What the exercise asks:
Two lines in the listing below mark the span: one contains "Embedded AddSubscription.codec 3" and one contains "Embedded AddClient.codec 7". Reproduce both of them and everything between, exactly.

Data provided:

(** A channel in a snapshot. *)
Module ChannelSnapshot.
Record t := mk {
  Channel : string;
  First : Z;
  Last : Z;
  Subscriptions : list SubscriptionSnapshot.t;
  NextSubID : Z;
  ChannelID : Z
}.
Definition zero : t := mk EmptyString 0 0 [] 0 0.

Definition fields : list (field t) :=
  [Str 1 Channel (fun v '(mk _ b c d e f) => mk v b c d e f);
   Uint64 2 First (fun v '(mk a _ c d e f) => mk a v c d e f);
   Uint64 3 Last (fun v '(mk a b _ d e f) => mk a b v d e f);
   Repeated SubscriptionSnapshot.codec 4 Subscriptions (fun v '(mk a b c _ e f) => mk a b c v e f);
   Uint64 5 NextSubID (fun v '(mk a b c d _ f) => mk a b c d v f);
   Uint64 6 ChannelID (fun v '(mk a b c d e _) => mk a b c d e v)].

Definition Marshal (m : t) : list byte := Proto.Marshal fields m.
Definition Size (m : t) : Z := Proto.message_size fields m.
Definition Unmarshal (m : t) (dAtA : list byte) : outcome proto_error t := Proto.Unmarshal fields m dAtA.
Definition codec : codec t := mkCodec t zero Marshal Size Unmarshal (fun m => Forall (fun f => field_typed f m) fields).
End ChannelSnapshot.

(** A snapshot of the server. *)
Module RaftSnapshot.
Record t := mk {
  Clients : list ClientInfo.t;
  Channels : list ChannelSnapshot.t;
  Padding : list byte
}.
Definition zero : t := mk [] [] [].

Definition fields : list (field t) :=
  [Repeated ClientInfo.codec 1 Clients (fun v '(mk _ b c) => mk v b c);
   Repeated ChannelSnapshot.codec 2 Channels (fun v '(mk a _ c) => mk a v c);
   Raw 3 Padding (fun v '(mk a b _) => mk a b v)].

Definition Marshal (m : t) : list byte := Proto.Marshal fields m.
Definition Size (m : t) : Z := Proto.message_size fields m.
Definition Unmarshal (m : t) (dAtA : list byte) : outcome proto_error t := Proto.Unmarshal fields m dAtA.
Definition codec : codec t := mkCodec t zero Marshal Size Unmarshal (fun m => Forall (fun f => field_typed f m) fields).
End RaftSnapshot.

(** Messages published together. *)
Module Batch.
Section WithStan.
Context `{StanProto}.

Record t := mk {
  Messages : list pb_MsgProto
}.
Definition zero : t := mk [].

Definition fields : list (field t) :=
  [Repeated MsgProto_codec 1 Messages (fun v '(mk _) => mk v)].

Definition Marshal (m : t) : list byte := Proto.Marshal fields m.
Definition Size (m : t) : Z := Proto.message_size fields m.
Definition Unmarshal (m : t) (dAtA : list byte) : outcome proto_error t := Proto.Unmarshal fields m dAtA.
Definition codec : codec t := mkCodec t zero Marshal Size Unmarshal (fun m => Forall (fun f => field_typed f m) fields).
End WithStan.
End Batch.

(** A replicated subscription request. *)
Module AddSubscription.
Section WithStan.
Context `{StanProto}.

Record t := mk {
  Request : option pb_SubscriptionRequest;
  AckInbox : string;
  ID : Z
}.
Definition zero : t := mk None EmptyString 0.

Definition fields : list (field t) :=
  [Embedded SubscriptionRequest_codec 1 Request (fun v '(mk _ b c) => mk v b c);
   Str 2 AckInbox (fun v '(mk a _ c) => mk a v c);
   Uint64 3 ID (fun v '(mk a b _) => mk a b v)].

Definition Marshal (m : t) : list byte := Proto.Marshal fields m.
Definition Size (m : t) : Z := Proto.message_size fields m.
Definition Unmarshal (m : t) (dAtA : list byte) : outcome proto_error t := Proto.Unmarshal fields m dAtA.
Definition codec : codec t := mkCodec t zero Marshal Size Unmarshal (fun m => Forall (fun f => field_typed f m) fields).
End WithStan.
End AddSubscription.

(** A replicated connect request. *)
Module AddClient.
Section WithStan.
Context `{StanProto}.

Record t := mk {
  Request : option pb_ConnectRequest;
  Refresh : bool
}.
Definition zero : t := mk None false.

Definition fields : list (field t) :=
  [Embedded ConnectRequest_codec 1 Request (fun v '(mk _ b) => mk v b);
   Boolean 2 Refresh (fun v '(mk a _) => mk a v)].

Definition Marshal (m : t) : list byte := Proto.Marshal fields m.
Definition Size (m : t) : Z := Proto.message_size fields m.
Definition Unmarshal (m : t) (dAtA : list byte) : outcome proto_error t := Proto.Unmarshal fields m dAtA.
Definition codec : codec t := mkCodec t zero Marshal Size Unmarshal (fun m => Forall (fun f => field_typed f m) fields).
End WithStan.
End AddClient.

(** An entry of the replicated log. *)
Module RaftOperation.
Section WithStan.
Context `{StanProto}.

Record t := mk {
  OpType : Z;
  PublishBatch : option Batch.t;
  Sub : option AddSubscription.t;
  Unsub : option pb_UnsubscribeRequest;
  SubSentAck : option SubSentAndAck.t;
  ClientConnect : option AddClient.t;
  ClientDisconnect : option pb_CloseRequest;
  Channel : string;
  ChannelID : Z
}.
Definition zero : t := mk 0 None None None None None None EmptyString 0.

Definition fields : list (field t) :=
  [Int32 1 OpType (fun v '(mk _ b c d e f g h i) => mk v b c d e f g h i);
   Embedded Batch.codec 2 PublishBatch (fun v '(mk a _ c d e f g h i) => mk a v c d e f g h i);
   Embedded AddSubscription.codec 3 Sub (fun v '(mk a b _ d e f g h i) => mk a b v d e f g h i);
   Embedded UnsubscribeRequest_codec 4 Unsub (fun v '(mk a b c _ e f g h i) => mk a b c v e f g h i);
   Embedded SubSentAndAck.codec 5 SubSentAck (fun v '(mk a b c d _ f g h i) => mk a b c d v f g h i);
   Embedded AddClient.codec 7 ClientConnect (fun v '(mk a b c d e _ g h i) => mk a b c d e v g h i);
   Embedded CloseRequest_codec 8 ClientDisconnect (fun v '(mk a b c d e f _ h i) => mk a b c d e f v h i);
   Str 9 Channel (fun v '(mk a b c d e f g _ i) => mk a b c d e f g v i);
   Uint64 10 ChannelID (fun v '(mk a b c d e f g h _) => mk a b c d e f g h v)].

Definition Marshal (m : t) : list byte := Proto.Marshal fields m.
Definition Size (m : t) : Z := Proto.message_size fields m.
Definition Unmarshal (m : t) (dAtA : list byte) : outcome proto_error t := Proto.Unmarshal fields m dAtA.
Definition codec : codec t := mkCodec t zero Marshal Size Unmarshal (fun m => Forall (fun f => field_typed f m) fields).
End WithStan.
End RaftOperation.

(** ** They round trip *)

Module SpbSpec.
Import ProtoSpec.

(** The generated code of stan.go follows the same scheme. *)
Class StanProtoSpec `{StanProto} := {
  #[global] MsgProto_lawful :: Lawful MsgProto_codec;
  #[global] SubscriptionRequest_lawful :: Lawful SubscriptionRequest_codec;
  #[global] UnsubscribeRequest_lawful :: Lawful UnsubscribeRequest_codec;
  #[global] ConnectRequest_lawful :: Lawful ConnectRequest_codec;
  #[global] CloseRequest_lawful :: Lawful CloseRequest_codec
}.

Ltac message :=
  apply message_codec_lawful; split;
  [ repeat (apply Forall_cons_2; [first [exact I | cbn [field_lawful]; apply _]|]); apply Forall_nil_2
  | repeat (apply Forall_cons_2; [split; [simpl; lia|reflexivity]|]); apply Forall_nil_2
  | intros []; cbn; repeat split ].

#[export] Instance SubState_lawful : Lawful SubState.codec.
Proof. message. Qed.

#[export] Instance SubStateDelete_lawful : Lawful SubStateDelete.codec.
Proof. message. Qed.

#[export] Instance SubStateUpdate_lawful : Lawful SubStateUpdate.codec.
Proof. message. Qed.

#[export] Instance ServerInfo_lawful : Lawful ServerInfo.codec.
Proof. message. Qed.

#[export] Instance ClientInfo_lawful : Lawful ClientInfo.codec.
Proof. message. Qed.

#[export] Instance ClientDelete_lawful : Lawful ClientDelete.codec.
Proof. message. Qed.

#[export] Instance CtrlMsg_lawful : Lawful CtrlMsg.codec.
Proof. message. Qed.

#[export] Instance RaftJoinRequest_lawful : Lawful RaftJoinRequest.codec.
Proof. message. Qed.

#[export] Instance RaftJoinResponse_lawful : Lawful RaftJoinResponse.codec.
Proof. message. Qed.

#[export] Instance SubSentAndAck_lawful : Lawful SubSentAndAck.codec.
Proof. message. Qed.

#[export] Instance SubscriptionSnapshot_lawful : Lawful SubscriptionSnapshot.codec.
Proof. message. Qed.

#[export] Instance ChannelSnapshot_lawful : Lawful ChannelSnapshot.codec.
Proof. message. Qed.

#[export] Instance RaftSnapshot_lawful : Lawful RaftSnapshot.codec.
Proof. message. Qed.

Section WithStan.
Context `{StanProtoSpec}.

#[export] Instance Batch_lawful : Lawful Batch.codec.
Proof. message. Qed.

#[export] Instance AddSubscription_lawful : Lawful AddSubscription.codec.
Proof. message. Qed.

#[export] Instance AddClient_lawful : Lawful AddClient.codec.
Proof. message. Qed.

#[export] Instance RaftOperation_lawful : Lawful RaftOperation.codec.
Proof. message. Qed.


(** [C23] An entry of the replicated log, with the messages, requests and acknowledgements
    embedded in it, is unmarshalled from the bytes it was marshalled to, and [Size] is the
    number of these bytes. *)
Theorem operation_roundtrip (op : RaftOperation.t) :
  c_typed RaftOperation.codec op -> RaftOperation.Size op < two63 ->
  RaftOperation.Unmarshal RaftOperation.zero (RaftOperation.Marshal op) = Ok op /\
  RaftOperation.Size op = Z.of_nat (length (RaftOperation.Marshal op)).
Proof. apply (lawful_ok (c := RaftOperation.codec)). Qed.

(** [C24] Unmarshalling an entry of the replicated log from any bytes returns a message or
    an error: the loops over fields, packed integers and skipped groups end. *)
Theorem operation_unmarshal_returns (op : RaftOperation.t) (dAtA : list byte) :
  Z.of_nat (length dAtA) < two63 -> returns (RaftOperation.Unmarshal op dAtA).
Proof. apply (lawful_returns (c := RaftOperation.codec)). Qed.
End WithStan.

(** A snapshot of the server, with its clients, channels and subscriptions, is
    unmarshalled from the bytes it was marshalled to. *)
Theorem snapshot_roundtrip (snap : RaftSnapshot.t) :
  c_typed RaftSnapshot.codec snap -> RaftSnapshot.Size snap < two63 ->
  RaftSnapshot.Unmarshal RaftSnapshot.zero (RaftSnapshot.Marshal snap) = Ok snap /\
  RaftSnapshot.Size snap = Z.of_nat (length (RaftSnapshot.Marshal snap)).
Proof. apply (lawful_ok (c := RaftSnapshot.codec)). Qed.
End SpbSpec.

(** ** Sample messages *)

Module SpbSample.
Import ProtoSpec SpbSpec.

(** Messages of stan.go as the bytes they are marshalled to. *)
Definition raw_codec : codec (list byte) :=
  mkCodec (list byte) [] (fun d => d) (fun d => Z.of_nat (length d)) (fun _ d => Ok d) (fun _ => True).

Instance raw_lawful : Lawful raw_codec.
Proof. split; [intros; cbn; lia|by split|done]. Qed.

Instance stan : StanProto := {|
  MsgProto_codec := raw_codec; SubscriptionRequest_codec := raw_codec;
  UnsubscribeRequest_codec := raw_codec; ConnectRequest_codec := raw_codec; CloseRequest_codec := raw_codec
|}.

Instance stan_spec : @StanProtoSpec stan.
Proof. split; exact raw_lawful. Qed.

Definition op : RaftOperation.t :=
  RaftOperation.mk 4 (Some (Batch.mk [[byte_of 7; byte_of 0]; []])) None None
    (Some (SubSentAndAck.mk "foo" "_INBOX.1" [1; 300; 18446744073709551615] [])) None (Some [])
    "foo" 129.

Lemma op_typed : c_typed RaftOperation.codec op.
Proof. repeat constructor; by vm_compute. Qed.

Lemma operation_roundtrip_witness :
  RaftOperation.Unmarshal RaftOperation.zero (RaftOperation.Marshal op) = Ok op /\
  RaftOperation.Size op = Z.of_nat (length (RaftOperation.Marshal op)).
Proof. apply (@operation_roundtrip stan stan_spec op op_typed). by vm_compute. Defined.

Answer section:
   Embedded AddSubscription.codec 3 Sub (fun v '(mk a b _ d e f g h i) => mk a b v d e f g h i);
   Embedded UnsubscribeRequest_codec 4 Unsub (fun v '(mk a b c _ e f g h i) => mk a b c v e f g h i);
   Embedded SubSentAndAck.codec 5 SubSentAck (fun v '(mk a b c d _ f g h i) => mk a b c d v f g h i);
   Embedded AddClient.codec 7 ClientConnect (fun v '(mk a b c d e _ g h i) => mk a b c d e v g h i);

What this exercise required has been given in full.